(** C9: once [zlib.decompress] succeeds the slot always gets its text: the
    UTF-8 decode with [errors='ignore'] cannot fail, so a slot fails only
    when decompression does.  Every well-formed character decodes to its
    code point, and every maximal ill-formed subsequence (an invalid start
    byte, or a character's encoding cut short by the next byte or by the end
    of the input, as in [E2 82 41]) is dropped, not replaced. *)
Theorem utf8_decode_total (z : list byte -> option (list byte)) :
  (forall compressed raw, z compressed = Some raw ->
     decode_payload z compressed =
     Some (firstn 200 (utf8_decode_ignore (map byte_to_Z raw)))) /\
  (forall compressed, decode_payload z compressed = None <-> z compressed = None) /\
  (forall b rest, ((128 <= b < 194) \/ 245 <= b)%Z ->
     utf8_decode_ignore (b :: rest) = utf8_decode_ignore rest) /\
  (forall c rest, is_scalar c ->
     utf8_decode_ignore (utf8_encode c ++ rest) = c :: utf8_decode_ignore rest) /\
  (forall bs rest, invalid_subpart bs rest ->
     utf8_decode_ignore (bs ++ rest) = utf8_decode_ignore rest).
Proof.
  split; [intros compressed raw H; unfold decode_payload; rewrite H; reflexivity|].
  split.
  { intros compressed. unfold decode_payload.
    destruct (z compressed); split; intros H; congruence. }
  split; [exact dec_invalid_start|].
  split; [exact utf8_encode_decode|].
  exact utf8_decode_drops_subpart.
Qed.

Lemma utf8_decode_total_witness :
  invalid_subpart [226; 130]%Z [65]%Z /\
  utf8_decode_ignore ([226; 130] ++ [65])%Z = utf8_decode_ignore [65]%Z.
Proof.
  split; [exact e2_82_subpart|].
  exact (proj2 (proj2 (proj2 (proj2 (utf8_decode_total inflate_stored))))
           _ _ e2_82_subpart).
Defined.
(** X4: removing a key that has no entry changes nothing.  On the driver
    [Remove] returns the same store; through the facade, once [Get(k)]
    reports not-found, [Remove(k)] and [Pull(k)] leave every [Get], on any
    facade and key, as it was, and [Pull(k)] returns [(nil, false)]. *)
Theorem remove_absent_noop (c : Cache.t) (key : string) (s : State) :
  snd (Cache.Get c key s) = false ->
  MemoryCache.Remove (Cache.target c s) key = Cache.target c s /\
  (forall c' k, Cache.Get c' k (Cache.Remove c key s) = Cache.Get c' k s) /\
  fst (Cache.Pull c key s) = (Nil, false) /\
  (forall c' k, Cache.Get c' k (snd (Cache.Pull c key s)) = Cache.Get c' k s).
Proof.
  intros Hmiss. apply Get_miss_inv in Hmiss.
  pose proof (Remove_absent _ _ Hmiss) as Hid.
  repeat apply conj.
  - exact Hid.
  - intros c' k. unfold Cache.Get, Cache.Remove, Cache.target at 1.
    by rewrite heap_on_driver_id.
  - unfold Cache.Pull. cbn [fst]. by apply Get_missing.
  - intros c' k. unfold Cache.Pull. cbn [snd].
    unfold Cache.Get, Cache.target at 1. by rewrite heap_on_driver_id.
Qed.

Lemma remove_absent_noop_witness :
  Cache.Get memory_facade "a"
    (Cache.Remove memory_facade "zz" (Cache.Put memory_facade "a" (Int 42) 0 (init 100)))
  = Cache.Get memory_facade "a" (Cache.Put memory_facade "a" (Int 42) 0 (init 100)).
Proof.
  destruct (remove_absent_noop memory_facade "zz"
              (Cache.Put memory_facade "a" (Int 42) 0 (init 100)))
    as [_ [H _]]; [vm_compute; reflexivity | exact (H memory_facade "a")].
Defined.

(** * Further properties of the facade *)

(** X5: every duration below 1 means forever.  A [Put] with a duration that
    is zero or negative stores the same entry as [PutForever], whatever the
    clock reads: the state after one is the state after the other, up to
    the clock itself. *)
Theorem nonpositive_duration_is_forever (c : Cache.t) (key : string) (data : any)
    (d : Z) (s : State) (t : Z) :
  d < 1 ->
  Cache.Put c key data d s = Cache.PutForever c key data s /\
  heap (Cache.Put c key data d (set_clock t s)) = heap (Cache.PutForever c key data s) /\
  MemoryCache.store (Cache.target c (Cache.Put c key data d s)) !! key
  = Some {| value := data; expiresAt := 0 |}.
Proof.
  intros Hd.
  assert (forall m now now',
            MemoryCache.Put m key data d now = MemoryCache.Put m key data 0 now')
    as Hdrv.
  { intros m now now'. unfold MemoryCache.Put.
    destruct (Z.ltb_spec d 1); [reflexivity | lia]. }
  repeat apply conj.
  - unfold Cache.Put, Cache.PutForever, Cache.on_driver.
    by rewrite (Hdrv _ _ (clock s)).
  - unfold Cache.Put, Cache.PutForever, Cache.on_driver, Cache.target, set_clock.
    simpl. by rewrite (Hdrv _ _ (clock s)).
  - rewrite stored_after_put. by destruct (Z.ltb_spec d 1); [| lia].
Qed.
※ ※ ※
**Aim of the task:**
Wherever the word "rewrite" occurs in a line of the listing, copy that line.

**Answer space:**
  split; [intros compressed raw H; unfold decode_payload; rewrite H; reflexivity|].
    by rewrite heap_on_driver_id.
    unfold Cache.Get, Cache.target at 1. by rewrite heap_on_driver_id.
    by rewrite (Hdrv _ _ (clock s)).
    simpl. by rewrite (Hdrv _ _ (clock s)).
  - rewrite stored_after_put. by destruct (Z.ltb_spec d 1); [| lia].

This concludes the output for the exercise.